Infants born to women using beta blocker drugs during pregnancy do not appear to face a higher risk of having heart problems in utero, according to the findings of new research.
In findings published this month in the medical journal JAMA Internal Medicine, researchers with Kaiser Permanente in California indicate that initial data from a new study suggested a connection between the drugs and fetal heart problems. However, after adjusting for other factors, they dismissed the likelihood of a connection.
Beta blockers are the most commonly used class of medication to treat cardiac conditions during pregnancy, which are often used to manage arrhythmias and prevent a second heart attack after a first. Beta blockers are also commonly used during pregnancy to treat hypertension, or high blood pressure.
Researchers noted there is little published evidence to support the safety of these drugs during pregnancy, because beta blockers can cross the placenta and potentially cause changes to the fetus.
In a recent meta-analysis conducted, an association between beta blocker exposure and fetal congenital cardiovascular defects was found. So researchers set out to test the beta blocker fetal heart risks in a new retrospective population-based study.

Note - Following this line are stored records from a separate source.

Lemma good_with_meter {R} n l (c : wst S R) s :
  good n c -> ready n (NewGasMeter l) ->
  (with_meter (NewGasMeter l) c s).1 <> NoFuel /\ meter (with_meter (NewGasMeter l) c s).2 = meter s /\
  (forall x m, (with_meter (NewGasMeter l) c s).1 = Done (x, m) -> 0 <= gas_consumed m <= l).
Proof.
  intros Hc Hr. destruct (Hc (set_meter (NewGasMeter l) s) Hr) as (H1 & (H2 & _ & H3) & H4). unfold with_meter.
  cbn in H2, H3. rewrite new_limit in H2. rewrite new_consumed in H3.
  destruct (c _) as [[x|e| | |] s1]; cbn in *; (split; [done|]; split; [done|]); intros; simplify_eq.
  pose proof (ready_within n _ (H4 Logic.I)) as Hw. unfold within in Hw. lia.
Qed.

Section with_handler.
Context (n : nat) (Handler : SdkMsg -> option (wst S Result)).
Context (HH : forall msg h, Handler msg = Some h -> good n h).

Lemma good_dispatchMessage a msg : good n (dispatchMessage msgParser Handler a msg).
Proof.
  unfold dispatchMessage, handleSdkMessage, charge_tax. good.
  destruct x as [m|]; good. destruct (Handler m) as [h|] eqn:E; [by eapply HH|good].
Qed.

Lemma ends_recover {R} m l (c : wst S R) e s :
  is_uint64 l -> ready n m -> ends n m (c s) -> ends n m (recover_gas c (ConsumeGas l;; wfail e) s).
Proof.
  intros [Hl _] Hr Hc. unfold recover_gas. destruct (c s) as [[x|e'| | |] s1]; try done.
  apply good_consume_bind; [done|done|apply Hc|]. intros _. apply good_fail.
Qed.

Lemma good_limited a msg l s :
  is_uint64 l -> l <= gas_limit (meter s) - gas_consumed (meter s) -> ready n (meter s) ->
  ends n (meter s) (dispatchMessageWithGasLimit msgParser Handler a msg l s).
Proof.
  intros Hl Hle Hr. apply ends_recover; [done|done|].
  pose proof (good_with_meter n l _ s (good_attempt n _ (good_dispatchMessage a msg))
    (new_ready n l _ Hr (conj (proj1 Hl) Hle))) as (H1 & H2 & H3).
  unfold mbind at 1, wst_bind at 1.
  destruct (with_meter _ _ s) as [[[x m]|e| | |] s1]; cbn in H1, H2, H3; try done.
  2, 3, 4: split; [done|]; cbn; rewrite H2; by split; [reflexivity|].
  apply good_consume_bind; [by eapply H3|done|by rewrite H2|].
  intros _. destruct x; [apply good_ret|apply good_fail].
Qed.

Lemma good_sub_dispatch a msg :
  (forall l, SGasLimit msg = Some l -> is_uint64 l) -> good n (sub_dispatch msgParser Handler a msg).
Proof.
  intros Hl s Hr. unfold sub_dispatch. destruct (SGasLimit msg) as [l|]; [|by apply good_dispatchMessage].
  destruct (Z.ltb_spec l (to_uint64 (gas_limit (meter s) - gas_consumed (meter s)))) as [Hlt|_];
    [|by apply good_dispatchMessage].
  apply good_limited; [by apply Hl| |done]. destruct Hr as (_ & H1 & H2 & H3 & _). unfold within in H2.
  rewrite to_uint64_id in Hlt by (unfold is_uint64; lia). lia.
Qed.

Lemma good_dispatchMessages rep a msgs :
  (forall r, good n (rep a r)) ->
  Forall (fun msg => forall l, SGasLimit msg = Some l -> is_uint64 l) msgs ->
  good n (dispatchMessages error_text msgParser Handler rep a msgs).
Proof.
  intros Hrep. unfold dispatchMessages. generalize (None : option string).
  induction msgs as [|msg msgs IH]; intros d Hl; cbn [foldM]; [good|].
  apply Forall_cons in Hl as [Hm Hl]. apply good_bind; [|intros d'; by apply IH].
  unfold dispatch_one. apply good_bind; [good|]. intros _.
  apply good_bind; [apply good_sandbox, good_sub_dispatch, Hm|]. intros r.
  apply good_bind; [destruct r as [[? ?]|?]; good|]. intros _.
  destruct (SReplyOn msg), r; good; apply Hrep.
Qed.

Definition limits_ok (res : Response) : Prop :=
  Forall (fun msg => forall l, SGasLimit msg = Some l -> is_uint64 l) (Messages res).

Lemma run_vm_limits e h a err s res s1 :
  run_vm VerifyAddressFormat ctx e h a err s = (Done res, s1) -> limits_ok res.
Proof.
  unfold run_vm. intros E. w_inv. destruct (vm_out _) eqn:Eo; w_inv. by eapply vm_call_limits.
Qed.

Lemma good_respond rep a res :
  (forall r, good n (rep a r)) -> limits_ok res -> good n (respond error_text msgParser Handler rep a res).
Proof. intros Hrep Hres. unfold respond. apply good_bind; [by apply good_dispatchMessages|good]. Qed.

End with_handler.

Lemma good_reply j Handler a r :
  (forall msg h, Handler msg = Some h -> good j h) ->
  good j (reply VerifyAddressFormat error_text msgParser ctx Handler j a r).
Proof.
  revert a r. induction j as [|j IH]; intros a r HH.
  { intros s (_ & _ & Hw & _ & Hn). unfold within, instantiateCost in *. lia. }
  cbn [reply]. apply good_drop; [apply ReplyCosts_least|]. intros _.
  assert (HH' : forall msg h, Handler msg = Some h -> good j h).
  { intros msg h E. eapply good_mono; [|by eapply HH]. lia. }
  apply good_bind; [apply good_details|]. intros code.
  apply (good_bind_result j limits_ok); [apply run_vm_limits|apply good_run_vm|]. intros res Hres.
  apply good_bind; [apply good_emit_contract|]. intros _.
  apply good_respond; [done| |done]. intros r'. by apply IH.
Qed.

The study involved nearly 400,000 births in the Kaiser Permanente Southern California Region from January 1, 2003, to December 31, 2014, using pharmacy dispensing records to identify women exposed to beta blockers during pregnancy. Researchers also used electronic medical records to identify fetal congenital anomalies and California birth certificates to identify fetal birth weights.
More than 4,800 women were exposed to beta blockers during the study; about 2,600 during the first trimester. The four most commonly prescribed beta blockers used during the study were drugs like Lopressor, Normodyne, Tenormin, and InnoPran XL.

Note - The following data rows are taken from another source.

Definition steps_before : list (string * (Raw -> res Raw)) :=
  [("auth", auth_step); ("crisis", crisis_migrate); ("distribution", distribution_migrate);
   ("evidence", evidence_migrate); ("gov", gov_step); ("mint", mint_migrate); ("slashing", slashing_step);
   ("staking", staking_migrate); ("genutil", genutil_step); ("market", market_step);
   ("oracle", oracle_step)]%string.

Definition steps_after : list (string * (Raw -> res Raw)) :=
  [("treasury", treasury_step_); ("wasm", wasm_step)]%string.

Lemma res_assoc {X1 X2 X3} (c : res X1) (f : X1 -> res X2) (g : X2 -> res X3) :
  (x ← c; y ← f x; g y) = (y ← (x ← c; f x); g y).
Proof. by destruct c. Qed.

Lemma list_forall {T} (P : T -> Prop) l x : Forall P l -> x ∈ l -> P x.
Proof. rewrite Forall_forall. auto. Qed.

Lemma Migrate_phases m :
  Migrate m =
    (m1 ← migrate_bank m;
     m2 ← foldM (fun m s => in_place s m) steps_before m1;
     m3 ← migrate_module "msgauth" "authz" msgauth_step m2;
     foldM (fun m s => in_place s m) steps_after m3).
Proof.
  unfold Migrate, steps_before, steps_after. destruct (migrate_bank m) as [m1| |]; [|done..].
  cbn [mbind res_bind foldM]. unfold in_place. cbn [fst snd].
  do 11 (match goal with |- (_ ≫= _) = ((?c ≫= _) ≫= _) => destruct c as [?m| |]; [|done..] end;
         cbn [mbind res_bind]).
  cbn. do 2 (match goal with |- (?c ≫= _) = _ => destruct c as [?m| |]; [|done..] end; cbn).
  by match goal with |- ?c = _ => destruct c end.
Qed.

Lemma steps_before_NoDup : NoDup (steps_before).*1.
Proof. cbn. apply (bool_decide_unpack _). by vm_compute. Qed.

Lemma steps_after_NoDup : NoDup (steps_after).*1.
Proof. cbn. apply (bool_decide_unpack _). by vm_compute. Qed.

Lemma msgauth_entries m m' :
  migrate_module "msgauth" "authz" msgauth_step m = Ok m' ->
  m' !! "msgauth"%string = None /\
  (forall name, name <> "msgauth"%string -> name <> "authz"%string -> m' !! name = m !! name) /\
  (match m !! "msgauth"%string with
   | Some raw => run_step msgauth_step (Some raw)
   | None => Ok (m !! "authz"%string)
   end) = Ok (m' !! "authz"%string).
Proof.
  unfold migrate_module. destruct (m !! "msgauth"%string) as [raw|] eqn:E; intros H; go_inv.
  - cbn [run_step]. rewrite Hv. cbn. rewrite lookup_insert_eq, lookup_insert_ne, lookup_delete_eq by done.
    split; [done|]. split; [|done]. intros name H1 H2. by rewrite lookup_insert_ne, lookup_delete_ne by done.
  - done.
Qed.

Lemma bank_entries m m' :
  migrate_bank m = Ok m' ->
  run_step (fun raw => bank_migrate raw (m !! "auth"%string) (m !! "supply"%string)) (m !! "bank"%string)
    = Ok (m' !! "bank"%string) /\
  m' !! "supply"%string = match m !! "bank"%string with Some _ => None | None => m !! "supply"%string end /\
  forall name, name <> "bank"%string -> name <> "supply"%string -> m' !! name = m !! name.
Proof.
  unfold migrate_bank. destruct (m !! "bank"%string) as [raw|] eqn:E; intros H; go_inv.
  - cbn [run_step]. rewrite Hv. cbn. rewrite lookup_insert_eq, lookup_insert_ne, lookup_delete_eq by done.
    split; [done|]. split; [done|]. intros name H1 H2.
    by rewrite lookup_insert_ne, !lookup_delete_ne by done.
  - by rewrite E.
Qed.

Lemma step_of_phases name :
  step_of name = match (list_to_map steps_before : gmap string (Raw -> res Raw)) !! name with
                 | Some f => Some f
                 | None => (list_to_map steps_after : gmap string (Raw -> res Raw)) !! name
                 end.
Proof.
  unfold step_of. change module_steps with (steps_before ++ steps_after).
  rewrite list_to_map_app, lookup_union.
  by destruct (list_to_map steps_before !! name), (list_to_map steps_after !! name).
Qed.

(** Four names have no step of their own. *)
Lemma no_step name m :
  name ∈ ["bank"; "supply"; "msgauth"; "authz"]%string ->
  entry_of (list_to_map steps_before) m name = Ok (m !! name) /\
  entry_of (list_to_map steps_after) m name = Ok (m !! name).
Proof. rewrite !elem_of_cons, elem_of_nil. by intros [->|[->|[->|[->|[]]]]]. Qed.

(** The entries of a migrated state are those of the specification. *)
Lemma Migrate_entries m m' :
  Migrate m = Ok m' -> forall name, migrated_entry m name = Ok (m' !! name).
Proof.
  rewrite Migrate_phases. intros H name. go_inv.
  apply bank_entries in Hv as (Hb & Hs & Hrest1).
  pose proof (in_place_entries _ _ _ steps_before_NoDup Hv0) as H2.
  apply msgauth_entries in Hv1 as (Hm & Hrest2 & Ha).
  pose proof (in_place_entries _ _ _ steps_after_NoDup H) as H4. unfold migrated_entry.
  destruct (decide (name ∈ ["bank"; "supply"; "msgauth"; "authz"]%string)) as [Hin|Hout].
  - pose proof (H2 name) as E2. pose proof (H4 name) as E4.
    pose proof (proj1 (no_step "msgauth" v ltac:(by do 2 right; left))) as Em. rewrite H2, Hrest1 in Em by done.
    rewrite (proj1 (no_step _ _ Hin)) in E2. rewrite (proj2 (no_step _ _ Hin)) in E4.
    rewrite !elem_of_cons, elem_of_nil in Hin.
    destruct Hin as [->|[->|[->|[->|[]]]]]; cbn [String.eqb Ascii.eqb Bool.eqb].
    + rewrite Hb. rewrite Hrest2 in E4 by done. congruence.
    + rewrite Hrest2 in E4 by done. congruence.
    + congruence.
    + rewrite Hrest1 in E2 by done. injection E2 as E2. injection Em as Em.
      by rewrite <- E4, <- Ha, Em, E2.
  - assert (Hne : (name <> "bank" /\ name <> "supply" /\ name <> "msgauth" /\ name <> "authz")%string) by set_solver.
    destruct Hne as (Hn1 & Hn2 & Hn3 & Hn4). specialize (H2 name). specialize (H4 name). unfold entry_of in *.
    rewrite !(proj2 (String.eqb_neq _ _)) by done. rewrite Hrest1 in H2 by done.
    rewrite Hrest2 in H4 by done. rewrite step_of_phases.
    destruct (list_to_map steps_before !! name) as [f|] eqn:E; [|by injection H2 as ->].
    rewrite H2. rewrite not_elem_of_list_to_map_1 in H4; [done|].
    apply elem_of_list_to_map_2, (list_elem_of_fmap_2 fst) in E. revert E.
    apply (list_forall (fun n => n ∉ (steps_after).*1)). cbn.
    repeat constructor; apply (bool_decide_unpack _); by vm_compute.
Qed.

(** If all entries of the specification exist, the migration succeeds. *)
Lemma Migrate_total m :
  (forall name, exists o, migrated_entry m name = Ok o) -> exists m', Migrate m = Ok m'.
Proof.
  intros Ho. rewrite Migrate_phases.
  assert (H1 : exists m1, migrate_bank m = Ok m1).
  { destruct (Ho "bank"%string) as [o H]. unfold migrated_entry in H. cbn in H. unfold migrate_bank.
    destruct (m !! "bank"%string) as [raw|]; [|by eexists]. cbn in H. go_inv. rewrite Hv. by eexists. }
  destruct H1 as [m1 H1]. rewrite H1. cbn [mbind res_bind]. apply bank_entries in H1 as (_ & Hs & Hrest1).
  assert (Hsame : forall name f, step_of name = Some f -> exists o, run_step f (m1 !! name) = Ok o).
  { intros name f Hf. destruct (Ho name) as [o H]. unfold migrated_entry in H.
    assert (Hin : name ∈ (module_steps).*1)
      by (clear H; unfold step_of in Hf; apply elem_of_list_to_map_2, (list_elem_of_fmap_2 fst) in Hf; exact Hf).
    assert (Hne : (name <> "bank" /\ name <> "supply" /\ name <> "msgauth" /\ name <> "authz")%string).
    { revert Hin. apply (list_forall (fun n => n <> "bank" /\ n <> "supply" /\ n <> "msgauth" /\ n <> "authz")%string).
      by repeat constructor. }
    destruct Hne as (? & ? & ? & ?). rewrite !(proj2 (String.eqb_neq _ _)), Hf in H by done.
    rewrite Hrest1 by done. eauto. }
  destruct (in_place_total steps_before m1 steps_before_NoDup) as [m2 H2].
  { intros name. unfold entry_of. pose proof (step_of_phases name) as Hp.
    destruct (list_to_map steps_before !! name); eauto. }
  rewrite H2. cbn [mbind res_bind]. pose proof (in_place_entries _ _ _ steps_before_NoDup H2) as E2.
  assert (H3 : exists m3, migrate_module "msgauth" "authz" msgauth_step m2 = Ok m3).
  { pose proof (E2 "msgauth"%string) as E. rewrite (proj1 (no_step _ _ ltac:(by do 2 right; left))) in E.
    rewrite Hrest1 in E by done. destruct (Ho "authz"%string) as [o H]. unfold migrated_entry in H. cbn in H.
    unfold migrate_module. injection E as <-. destruct (m !! "msgauth"%string) as [raw|]; [|by eexists].
    cbn in H. go_inv. rewrite Hv. by eexists. }
  destruct H3 as [m3 H3]. rewrite H3. cbn [mbind res_bind]. apply msgauth_entries in H3 as (_ & Hrest3 & _).
  apply in_place_total; [apply steps_after_NoDup|]. intros name. unfold entry_of.
  pose proof (step_of_phases name) as Hp. specialize (E2 name). unfold entry_of in E2.
  destruct (list_to_map steps_after !! name) as [f|] eqn:Ef; [|by eexists].
  assert (Hn : (name = "treasury" \/ name = "wasm")%string).
  { apply elem_of_list_to_map_2, (list_elem_of_fmap_2 fst) in Ef. revert Ef.
    apply (list_forall (fun n => n = "treasury" \/ n = "wasm")%string). cbn.
    apply Forall_cons. split; [by left|]. apply Forall_singleton. by right. }
  rewrite Hrest3 by (destruct Hn; subst; done).
  assert (Hb : (list_to_map steps_before : gmap string (Raw -> res Raw)) !! name = None) by (destruct Hn; by subst).
  rewrite Hb in E2, Hp. injection E2 as <-. by apply (Hsame name).
Qed.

Researchers said they found an association with “significantly increased odds” of fetal congenital cardiac anomalies among infants whose mother used beta blockers. However, after adjusting for other factors, like mother’s age, body mass index and other health problems, the association between the two appeared to vanish.
Pregnant women using beta blockers more commonly experienced other health concerns, such as hypertension, preeclampsia, diabetes, heart failure and history of arrhythmia, the researchers noted.
The findings contradict other studies, which have pointed to beta blockers causing bradycardia and hypoglycemia in infants.
The study did find a link between younger gestational age, as infants born to mothers who took beta blocker were often born at 37 weeks, compared to 39 weeks for those who didn’t take the drugs.
Researchers said other maternal health problems seem to explain the increased risk of fetal heart abnormalities, not the use of beta blocker drugs during pregnancy. The findings don’t definitively rule out the risk of fetal heart defects linked to beta blocker use, but the researchers concluded that it does show this is not a common occurrence.